Ich weiß nicht genau was er meint und sehe ihn verständnislos an.
„Wann kommen die Beiden denn?“ nun schaut mich Jo fragend an und reißt mich aus meinen Gedanken.
„Mark?! Kannst du sie am 5. Mai um 14:20 Uhr vom Flughafen abholen?“ ich sehe zu ihm und er nickt.
Unruhig über das, was mich bei Keela und James Besuch erwartet, gehe ich spät Abends, nachdem ich mir versucht habe alle Lateinbegriffe in den Kopf zu zwängen, schlafen.
In den nächsten beiden Wochen komme ich nicht wirklich viel zum nachdenken, ich schaffe meine Prüfungen alle auf Anhieb und meine Doktorarbeit wird geprüft, die Ergebnisse werde ich erst Mitte August bekommen, aber ich bin eine richtige Ärztin.
So weit, so gut…
Mark gibt ein großes Fest um mich zu feiern und ich genieße den Tag in vollen Zügen. Alle sind so stolz auf mich und es tut mir gut die Anerkennung zu bekommen, die ich ihrer Meinung nach verdient habe.

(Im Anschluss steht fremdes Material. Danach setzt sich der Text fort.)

(* ===== verification/Mmu.v ===== *)
(** * Mmu

    src/src/mmu.c: the first-level translation table, with one section of 1 MiB per
    entry, and the coprocessor registers.  The inline assembly writes the domain
    access, translation base and control registers and invalidates the TLB; cache
    maintenance changes no state of the model. *)
From S2P Require Import Prelude Mem Bytes.

(** ** Data *)
Definition AP_SYS_ACCESS : Z := 1.
Definition AP_USER_RW : Z := 3.
Definition SECTION_TYPE : Z := 2.
Definition FIRST_LEVEL_TABLE : Z := 1879064576.

(** [tlb]: the translations the processor holds. *)
Record mmu : Type := MmuState {
  table : Z -> Z;
  tlb : Z -> option Z;
  dacr : Z;
  ttbr : Z;
  sctlr : Z
}.
Definition set_table (v : Z -> Z) (x : mmu) : mmu := {|
  table := v; tlb := tlb x; dacr := dacr x; ttbr := ttbr x; sctlr := sctlr x |}.
Definition set_tlb (v : Z -> option Z) (x : mmu) : mmu := {|
  table := table x; tlb := v; dacr := dacr x; ttbr := ttbr x; sctlr := sctlr x |}.
Definition set_dacr (v : Z) (x : mmu) : mmu := {|
  table := table x; tlb := tlb x; dacr := v; ttbr := ttbr x; sctlr := sctlr x |}.
Definition set_ttbr (v : Z) (x : mmu) : mmu := {|
  table := table x; tlb := tlb x; dacr := dacr x; ttbr := v; sctlr := sctlr x |}.
Definition set_sctlr (v : Z) (x : mmu) : mmu := {|
  table := table x; tlb := tlb x; dacr := dacr x; ttbr := ttbr x; sctlr := v |}.

(** ** Operations *)
Definition write_entry (i e : Z) : Cmd mmu unit :=
  modify (fun s => set_table (fun j => if j =? i then e else table s j) s).
(** [for (; i < i + n; i++) first_level_table[i] = f(i)]. *)
Fixpoint write_entries (n : nat) (i : Z) (f : Z -> Z) : Cmd mmu unit :=
  match n with
  | O => ret tt
  | S n' => write_entry i (f i) ;;; write_entries n' (i + 1) f
  end.
Definition invalidate_tlb : Cmd mmu unit := modify (set_tlb (fun _ => None)).
Definition invalidate_tlb_entry (va : Z) : Cmd mmu unit :=
  modify (fun s => set_tlb (fun i => if i =? Z.shiftr va 20 then None else tlb s i) s).

Definition device_entry (i : Z) : Z :=
  u32 (Z.lor (Z.lor (Z.lor (Z.lor (Z.lor (Z.shiftl i 20) SECTION_TYPE) (Z.shiftl 0 3)) (Z.shiftl 0 2)) (Z.shiftl 0 5))
         (Z.shiftl AP_SYS_ACCESS 10)).
Definition ram_entry (i : Z) : Z :=
  u32 (Z.lor (Z.lor (Z.lor (Z.lor (Z.lor (Z.shiftl i 20) SECTION_TYPE) (Z.shiftl 1 3)) (Z.shiftl 1 2)) (Z.shiftl 0 5))
         (Z.shiftl AP_USER_RW 10)).

Definition mmu_init : Cmd mmu unit :=
  write_entries 4096 0 (fun _ => 0) ;;;
  modify (set_dacr 1431655765) ;;;
  write_entries 1024 0 device_entry ;;;
  write_entries 1024 1024 ram_entry ;;;
  modify (set_ttbr FIRST_LEVEL_TABLE) ;;;
  invalidate_tlb.

Definition mmu_enable : Cmd mmu unit :=
  let* s := get in modify (set_sctlr (Z.lor (sctlr s) 1)).
Definition mmu_disable : Cmd mmu unit :=
  let* s := get in modify (set_sctlr (Z.land (sctlr s) (Z.lnot 1))).

Definition mmu_map_section (va pa flags : Z) : Cmd mmu unit :=
  let index := Z.shiftr va 20 in
  write_entry index (Z.lor (Z.lor (Z.land pa 4293918720) flags) SECTION_TYPE) ;;;
  invalidate_tlb_entry va.

(** ** What an entry means

    The fields of a section descriptor of the architecture: the type in bits 1:0,
    the buffered, cached and access bits, and the base address in bits 31:20. *)
Definition entry_type (e : Z) : Z := Z.land e 3.
Definition entry_base (e : Z) : Z := Z.shiftr e 20.
Definition entry_cb (e : Z) : Z := Z.land (Z.shiftr e 2) 3.
Definition entry_ap (e : Z) : Z := Z.land (Z.shiftr e 10) 3.
(** The physical address, the cache bits and the access bits of an address. *)
Definition translate (e va : Z) : option (Z * Z * Z) :=
  if entry_type e =? SECTION_TYPE then Some (1048576 * entry_base e + va mod 1048576, entry_cb e, entry_ap e) else None.
Definition walk (s : mmu) (va : Z) : option (Z * Z * Z) := translate (table s (Z.shiftr va 20)) va.
(** The processor holds no translation that the table does not give. *)
Definition coherent (s : mmu) : Prop := forall i e, tlb s i = Some e -> e = table s i.

Lemma write_entries_spec n : forall i f s,
  exists s', write_entries n i f s = Ret tt s' /\ tlb s' = tlb s /\ dacr s' = dacr s /\ ttbr s' = ttbr s /\ sctlr s' = sctlr s /\
    forall j, table s' j = if decide (i <= j < i + Z.of_nat n) then f j else table s j.
Proof.
  induction n as [|n IH]; intros i f s.
  { exists s. split_and!; try done. intros j. by rewrite decide_False by lia. }
  cbn [write_entries]. unfold write_entry. erewrite bind_Ret by reflexivity.
  destruct (IH (i + 1) f (set_table (fun j => if j =? i then f i else table s j) s)) as (s' & E & H1 & H2 & H3 & H4 & Ht).
  exists s'. split_and!; try done. intros j. rewrite Ht. simpl.
  destruct (Z.eqb_spec j i) as [->|].
  - rewrite decide_False by lia. by rewrite decide_True by lia.
  - repeat case_decide; done || lia.
Qed.

(** ** Entries as numbers *)
Lemma translate_sum i c va :
  0 <= c < 1048576 -> c mod 4 = 2 ->
  translate (1048576 * i + c) va = Some (1048576 * i + va mod 1048576, c / 4 mod 4, c / 1024 mod 4).
Proof.
  intros Hc H2. unfold translate, entry_type, entry_base, entry_cb, entry_ap.
  change 3 with (Z.ones 2). rewrite !Z.land_ones, !Z.shiftr_div_pow2 by lia.
  change (2 ^ 2) with 4. change (2 ^ 20) with 1048576. change (2 ^ 10) with 1024.
  replace ((1048576 * i + c) mod 4) with 2 by (Z.div_mod_to_equations; lia). rewrite Z.eqb_refl.
  f_equal. f_equal; [f_equal|]; Z.div_mod_to_equations; lia.
Qed.

Lemma device_entry_sum i : 0 <= i < 4096 -> device_entry i = 1048576 * i + 1026.
Proof.
  intros Hi. unfold device_entry. rewrite <- !Z.lor_assoc.
  change (Z.lor SECTION_TYPE _) with 1026. rewrite (lor_add 20) by lia. apply u32_small. lia.
Qed.

Lemma ram_entry_sum i : 0 <= i < 4096 -> ram_entry i = 1048576 * i + 3086.
Proof.
  intros Hi. unfold ram_entry. rewrite <- !Z.lor_assoc.
  change (Z.lor SECTION_TYPE _) with 3086. rewrite (lor_add 20) by lia. apply u32_small. lia.
Qed.

(** The base of a physical address. *)
Lemma land_base pa : 0 <= pa < 4294967296 -> Z.land pa 4293918720 = Z.shiftl (Z.shiftr pa 20) 20.
Proof.
  intros Hpa. apply Z.bits_inj'. intros j Hj. change 4293918720 with (Z.shiftl (Z.ones 12) 20). rewrite Z.land_spec.
  destruct (decide (j < 20)); [by rewrite !Z.shiftl_spec_low, andb_false_r by lia|].
  rewrite !Z.shiftl_spec, Z.shiftr_spec, Z.testbit_ones by lia. replace (j - 20 + 20) with j by lia.
  destruct (decide (j < 32)).
  - rewrite (proj2 (Z.leb_le _ _)), (proj2 (Z.ltb_lt _ _)) by lia. by rewrite andb_true_r.
  - by rewrite (bits_high 32 pa) by lia.
Qed.

(** The entry of [mmu_map_section]: the base of [pa] and the flags. *)
Lemma section_entry_sum pa flags :
  0 <= pa < 4294967296 -> 0 <= flags < 1048576 ->
  Z.lor (Z.lor (Z.land pa 4293918720) flags) SECTION_TYPE = 1048576 * Z.shiftr pa 20 + Z.lor flags 2.
Proof.
  intros Hpa Hf. rewrite <- Z.lor_assoc, land_base by done. apply (lor_add 20); [lia|]. apply lor_bound; lia.
Qed.

(** The type, the cache bits and the access bits of the flags with the section type. *)
Lemma flags_fields flags :
  0 <= flags < 1048576 -> Z.testbit flags 0 = false ->
  let c := Z.lor flags 2 in
  0 <= c < 1048576 /\ c mod 4 = 2 /\ c / 4 mod 4 = Z.land (Z.shiftr flags 2) 3 /\ c / 1024 mod 4 = Z.land (Z.shiftr flags 10) 3.
Proof.
  intros Hf H0 c. split; [apply (lor_bound 20); lia|].
  assert (Hsh : forall k, 2 <= k -> c / 2 ^ k mod 4 = Z.land (Z.shiftr flags k) 3).
  { intros k Hk. rewrite <- Z.shiftr_div_pow2 by lia. change 4 with (2 ^ 2). rewrite <- Z.land_ones by lia.
    change (Z.ones 2) with 3. f_equal. unfold c. rewrite Z.shiftr_lor. rewrite (Z.shiftr_eq_0 2 k), Z.lor_0_r; [done|lia|].
    change (Z.log2 2) with 1. lia. }
  split_and!; [|by apply (Hsh 2)|by apply (Hsh 10)].
  change 4 with (2 ^ 2). rewrite <- Z.land_ones by lia. unfold c. rewrite Z.land_lor_distr_l. change (Z.land 2 (Z.ones 2)) with 2.
  apply Z.bits_inj'. intros j Hj. rewrite Z.lor_spec, Z.land_spec, Z.testbit_ones by lia.
  destruct (decide (j = 0)) as [->|]; [by rewrite H0|]. destruct (decide (j = 1)) as [->|]; [apply orb_true_r|].
  rewrite (proj2 (Z.ltb_ge j 2)) by lia. by rewrite !andb_false_r.
Qed.

Lemma coherent_map s va e :
  coherent s -> coherent (set_tlb (fun i => if i =? Z.shiftr va 20 then None else tlb s i)
                            (set_table (fun j => if j =? Z.shiftr va 20 then e else table s j) s)).
Proof.
  intros Hc i e' H. simpl in *. destruct (i =? Z.shiftr va 20); [done|]. by apply Hc.
Qed.

(** What every address translates to after [mmu_init]. *)
Definition flat (va : Z) : option (Z * Z * Z) :=
  if decide (va < 1073741824) then Some (va, 0, 1) else if decide (va < 2147483648) then Some (va, 3, 3) else None.
Lemma mmu_init_spec s :
  exists s', mmu_init s = Ret tt s' /\ tlb s' = (fun _ => None) /\ sctlr s' = sctlr s /\
    forall va, 0 <= va < 4294967296 -> walk s' va = flat va.
Proof.
  unfold mmu_init. destruct (write_entries_spec 4096 0 (fun _ => 0) s) as (s1 & E1 & _ & _ & _ & C1 & T1).
  rewrite (bind_Ret _ _ _ _ _ E1). erewrite bind_Ret by reflexivity.
  destruct (write_entries_spec 1024 0 device_entry (set_dacr 1431655765 s1)) as (s2 & E2 & _ & _ & _ & C2 & T2).
  rewrite (bind_Ret _ _ _ _ _ E2). destruct (write_entries_spec 1024 1024 ram_entry s2) as (s3 & E3 & _ & _ & _ & C3 & T3).
  rewrite (bind_Ret _ _ _ _ _ E3). erewrite bind_Ret by reflexivity. eexists. split; [reflexivity|]. split; [done|].
  split; [cbn; rewrite C3, C2; exact C1|].
  intros va Hva. unfold walk, flat. simpl. rewrite Z.shiftr_div_pow2 by lia. change (2 ^ 20) with 1048576.
  rewrite T3, T2. simpl. rewrite T1. set (i := va / 1048576).
  assert (Hi : 0 <= i < 4096 /\ va = 1048576 * i + va mod 1048576) by (unfold i; Z.div_mod_to_equations; lia).
  assert (Hlow : va < 1073741824 <-> i < 1024) by (Z.div_mod_to_equations; lia).
  assert (Hhigh : va < 2147483648 <-> i < 2048) by (Z.div_mod_to_equations; lia).
  repeat case_decide; try (exfalso; lia).
  + rewrite ram_entry_sum by lia. rewrite translate_sum by (lia || done). by rewrite <- (proj2 Hi).
  + rewrite device_entry_sum by lia. rewrite translate_sum by (lia || done). by rewrite <- (proj2 Hi).
  + done.
Qed.


Definition reset_state : mmu := {| table := fun _ => 0; tlb := fun _ => None; dacr := 0; ttbr := 0; sctlr := 0 |}.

Dann ist auch schon der 5. Mai und ich stehe mit einem flauen Gefühl im Magen auf.
„Ich fahre jetzt los.“ Sagt Mark und winkt uns zu, wir sitzen alle im Garten und Nico plantscht in seinem Planschbecken in das ich und Jo unsere Füße gehängt haben.
„Gibst du Luca eigentlich im Krankenhaus als Vater an?“ sie sieht mich von der Seite an.
„Hatte ich vor gehabt. Warum?“ ich blicke zu ihr.
Sie ist Anwaltsgehilfin und ich bin mir sicher, sie fragt nicht ohne Grund.
„Da ihr ja beide eine andere Staatsbürgerschaft habt, wird er informiert wenn das Baby geboren wird. Er muss dann eine Stellungnahme an das Konsulat schicken, damit das Baby die doppelte Staatsbürgerschaft bekommt.“ Sagt sie und schaut mich prüfend an.
Über so etwas habe ich mir noch gar keine Gedanken gemacht.
„Gut zu wissen.“ sage ich nachdenklich.
„Du hast ja noch ein wenig Zeit, um dir das zu überlegen.“ Sagt Jo und legt mir ihre Hand auf den Arm.
Wir schwelgen jede in unseren eigenen Gedanken, als Mark hupend auf den Hof fährt.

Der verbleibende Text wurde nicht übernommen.